* _YOUR OBJECTIVE_:
Of the material below, only the lines from the line containing "Fixpoint is_monotonic_decreasing (idx" down to the line containing "insertion point are" belong in the answer, written out exactly.

════════════════

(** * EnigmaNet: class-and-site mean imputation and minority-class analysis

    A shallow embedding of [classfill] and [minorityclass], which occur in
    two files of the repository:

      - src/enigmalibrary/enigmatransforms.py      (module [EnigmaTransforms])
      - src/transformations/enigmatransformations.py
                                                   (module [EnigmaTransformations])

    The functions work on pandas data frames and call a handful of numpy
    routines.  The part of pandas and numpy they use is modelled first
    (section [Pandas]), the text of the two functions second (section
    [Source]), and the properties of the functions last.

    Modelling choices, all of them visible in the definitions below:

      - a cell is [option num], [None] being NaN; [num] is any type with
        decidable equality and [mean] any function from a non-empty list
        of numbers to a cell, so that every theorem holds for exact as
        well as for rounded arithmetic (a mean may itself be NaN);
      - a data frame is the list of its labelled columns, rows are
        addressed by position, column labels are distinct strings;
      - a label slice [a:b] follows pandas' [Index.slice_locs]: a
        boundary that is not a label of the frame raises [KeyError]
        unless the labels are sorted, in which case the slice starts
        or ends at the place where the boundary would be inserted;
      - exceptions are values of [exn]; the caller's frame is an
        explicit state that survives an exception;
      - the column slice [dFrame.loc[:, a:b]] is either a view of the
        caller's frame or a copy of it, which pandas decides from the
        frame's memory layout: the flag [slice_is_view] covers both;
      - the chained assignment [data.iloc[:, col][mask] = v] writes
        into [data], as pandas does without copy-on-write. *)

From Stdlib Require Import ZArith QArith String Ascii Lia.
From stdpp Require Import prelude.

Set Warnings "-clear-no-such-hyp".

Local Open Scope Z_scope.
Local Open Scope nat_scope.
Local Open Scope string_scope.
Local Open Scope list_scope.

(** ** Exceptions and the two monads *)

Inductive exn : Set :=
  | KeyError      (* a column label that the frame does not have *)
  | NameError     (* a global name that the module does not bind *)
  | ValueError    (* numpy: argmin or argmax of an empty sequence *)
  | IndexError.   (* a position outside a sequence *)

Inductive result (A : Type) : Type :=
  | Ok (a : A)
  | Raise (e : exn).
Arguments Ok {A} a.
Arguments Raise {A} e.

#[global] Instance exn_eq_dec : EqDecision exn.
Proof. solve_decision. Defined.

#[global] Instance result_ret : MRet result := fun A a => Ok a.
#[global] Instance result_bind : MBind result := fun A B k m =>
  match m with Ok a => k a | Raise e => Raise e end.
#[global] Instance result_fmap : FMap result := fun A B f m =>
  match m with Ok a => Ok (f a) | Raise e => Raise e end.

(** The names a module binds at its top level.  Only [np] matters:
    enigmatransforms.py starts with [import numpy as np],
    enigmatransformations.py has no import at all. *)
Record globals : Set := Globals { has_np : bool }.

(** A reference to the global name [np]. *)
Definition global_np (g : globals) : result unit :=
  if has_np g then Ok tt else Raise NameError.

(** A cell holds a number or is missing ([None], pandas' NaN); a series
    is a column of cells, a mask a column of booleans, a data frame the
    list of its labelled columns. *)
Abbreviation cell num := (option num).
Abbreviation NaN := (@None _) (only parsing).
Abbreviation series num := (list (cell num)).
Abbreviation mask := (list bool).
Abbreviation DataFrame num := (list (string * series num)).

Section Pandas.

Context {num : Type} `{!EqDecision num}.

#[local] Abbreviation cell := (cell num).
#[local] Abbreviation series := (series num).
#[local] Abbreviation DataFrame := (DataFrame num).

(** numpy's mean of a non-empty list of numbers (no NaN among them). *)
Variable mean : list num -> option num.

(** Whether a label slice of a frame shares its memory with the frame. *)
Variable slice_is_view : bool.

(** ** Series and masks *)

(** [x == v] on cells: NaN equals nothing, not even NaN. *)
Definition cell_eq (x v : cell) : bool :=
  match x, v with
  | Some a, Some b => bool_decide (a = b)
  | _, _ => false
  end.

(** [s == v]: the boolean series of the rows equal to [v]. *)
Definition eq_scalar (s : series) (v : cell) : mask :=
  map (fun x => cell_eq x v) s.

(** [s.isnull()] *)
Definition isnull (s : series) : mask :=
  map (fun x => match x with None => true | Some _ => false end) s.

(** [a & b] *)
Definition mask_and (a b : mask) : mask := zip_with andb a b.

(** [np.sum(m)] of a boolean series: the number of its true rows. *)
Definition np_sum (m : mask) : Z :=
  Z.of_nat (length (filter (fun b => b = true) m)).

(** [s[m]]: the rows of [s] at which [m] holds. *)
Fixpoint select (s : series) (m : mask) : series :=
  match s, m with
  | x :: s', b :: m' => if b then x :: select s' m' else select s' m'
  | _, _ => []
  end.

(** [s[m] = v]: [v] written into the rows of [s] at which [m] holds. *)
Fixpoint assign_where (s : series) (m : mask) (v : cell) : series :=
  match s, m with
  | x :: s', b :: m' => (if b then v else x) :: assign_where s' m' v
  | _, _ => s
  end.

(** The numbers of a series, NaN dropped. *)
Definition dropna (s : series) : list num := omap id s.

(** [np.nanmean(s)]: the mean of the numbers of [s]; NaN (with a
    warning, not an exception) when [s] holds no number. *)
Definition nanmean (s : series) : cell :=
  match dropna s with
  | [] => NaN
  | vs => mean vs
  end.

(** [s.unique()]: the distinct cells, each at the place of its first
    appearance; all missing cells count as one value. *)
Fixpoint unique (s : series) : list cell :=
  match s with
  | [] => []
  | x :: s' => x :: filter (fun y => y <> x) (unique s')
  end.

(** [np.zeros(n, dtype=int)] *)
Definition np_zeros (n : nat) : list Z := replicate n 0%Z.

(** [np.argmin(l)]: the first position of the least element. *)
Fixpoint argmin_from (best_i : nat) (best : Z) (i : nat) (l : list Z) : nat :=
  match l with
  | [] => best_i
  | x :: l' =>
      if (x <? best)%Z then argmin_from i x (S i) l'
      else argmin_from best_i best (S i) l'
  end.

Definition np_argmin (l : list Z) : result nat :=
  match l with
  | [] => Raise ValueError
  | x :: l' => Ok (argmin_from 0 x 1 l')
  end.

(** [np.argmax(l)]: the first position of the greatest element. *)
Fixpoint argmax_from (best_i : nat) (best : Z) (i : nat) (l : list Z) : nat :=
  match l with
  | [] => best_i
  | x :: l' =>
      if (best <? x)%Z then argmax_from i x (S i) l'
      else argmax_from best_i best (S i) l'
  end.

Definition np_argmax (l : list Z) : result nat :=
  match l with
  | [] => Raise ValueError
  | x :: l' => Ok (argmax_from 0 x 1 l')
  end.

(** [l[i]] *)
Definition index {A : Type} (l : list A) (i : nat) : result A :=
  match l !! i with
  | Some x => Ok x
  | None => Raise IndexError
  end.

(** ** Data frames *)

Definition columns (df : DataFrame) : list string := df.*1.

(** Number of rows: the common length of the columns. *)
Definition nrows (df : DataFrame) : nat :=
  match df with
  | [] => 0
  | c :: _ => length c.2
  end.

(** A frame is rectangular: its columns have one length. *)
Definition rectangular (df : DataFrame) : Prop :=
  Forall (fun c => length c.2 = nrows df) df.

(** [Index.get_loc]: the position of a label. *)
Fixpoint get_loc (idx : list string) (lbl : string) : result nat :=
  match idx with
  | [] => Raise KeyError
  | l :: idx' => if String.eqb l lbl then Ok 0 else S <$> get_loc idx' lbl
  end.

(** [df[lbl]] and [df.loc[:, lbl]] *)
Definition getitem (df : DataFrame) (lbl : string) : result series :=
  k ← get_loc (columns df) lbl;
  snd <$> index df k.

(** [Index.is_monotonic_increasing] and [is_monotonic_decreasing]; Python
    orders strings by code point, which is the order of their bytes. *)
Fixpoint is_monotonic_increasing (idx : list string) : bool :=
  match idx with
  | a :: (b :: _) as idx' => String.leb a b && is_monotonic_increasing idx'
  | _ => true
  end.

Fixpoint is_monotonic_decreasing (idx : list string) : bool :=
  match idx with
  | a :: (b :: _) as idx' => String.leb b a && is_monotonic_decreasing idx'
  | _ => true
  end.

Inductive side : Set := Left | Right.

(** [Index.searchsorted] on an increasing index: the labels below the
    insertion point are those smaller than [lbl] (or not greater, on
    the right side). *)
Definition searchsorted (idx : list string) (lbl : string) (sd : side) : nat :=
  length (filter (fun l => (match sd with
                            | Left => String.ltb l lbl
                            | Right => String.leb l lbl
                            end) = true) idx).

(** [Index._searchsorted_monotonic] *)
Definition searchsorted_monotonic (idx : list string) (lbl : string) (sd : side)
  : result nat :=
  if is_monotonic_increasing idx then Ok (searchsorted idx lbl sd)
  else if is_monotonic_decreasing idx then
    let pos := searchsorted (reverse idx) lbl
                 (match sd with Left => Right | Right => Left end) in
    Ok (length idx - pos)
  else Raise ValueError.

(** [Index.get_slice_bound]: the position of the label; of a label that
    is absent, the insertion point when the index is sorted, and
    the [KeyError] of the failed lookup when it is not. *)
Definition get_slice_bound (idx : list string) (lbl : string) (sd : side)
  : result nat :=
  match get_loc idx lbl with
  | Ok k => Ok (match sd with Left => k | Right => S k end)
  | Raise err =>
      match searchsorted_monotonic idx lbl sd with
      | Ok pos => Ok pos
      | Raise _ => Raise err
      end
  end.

════════════════

* _WRITTEN ANSWER_:
Fixpoint is_monotonic_decreasing (idx : list string) : bool :=
  match idx with
  | a :: (b :: _) as idx' => String.leb b a && is_monotonic_decreasing idx'
  | _ => true
  end.

Inductive side : Set := Left | Right.

(** [Index.searchsorted] on an increasing index: the labels below the
    insertion point are those smaller than [lbl] (or not greater, on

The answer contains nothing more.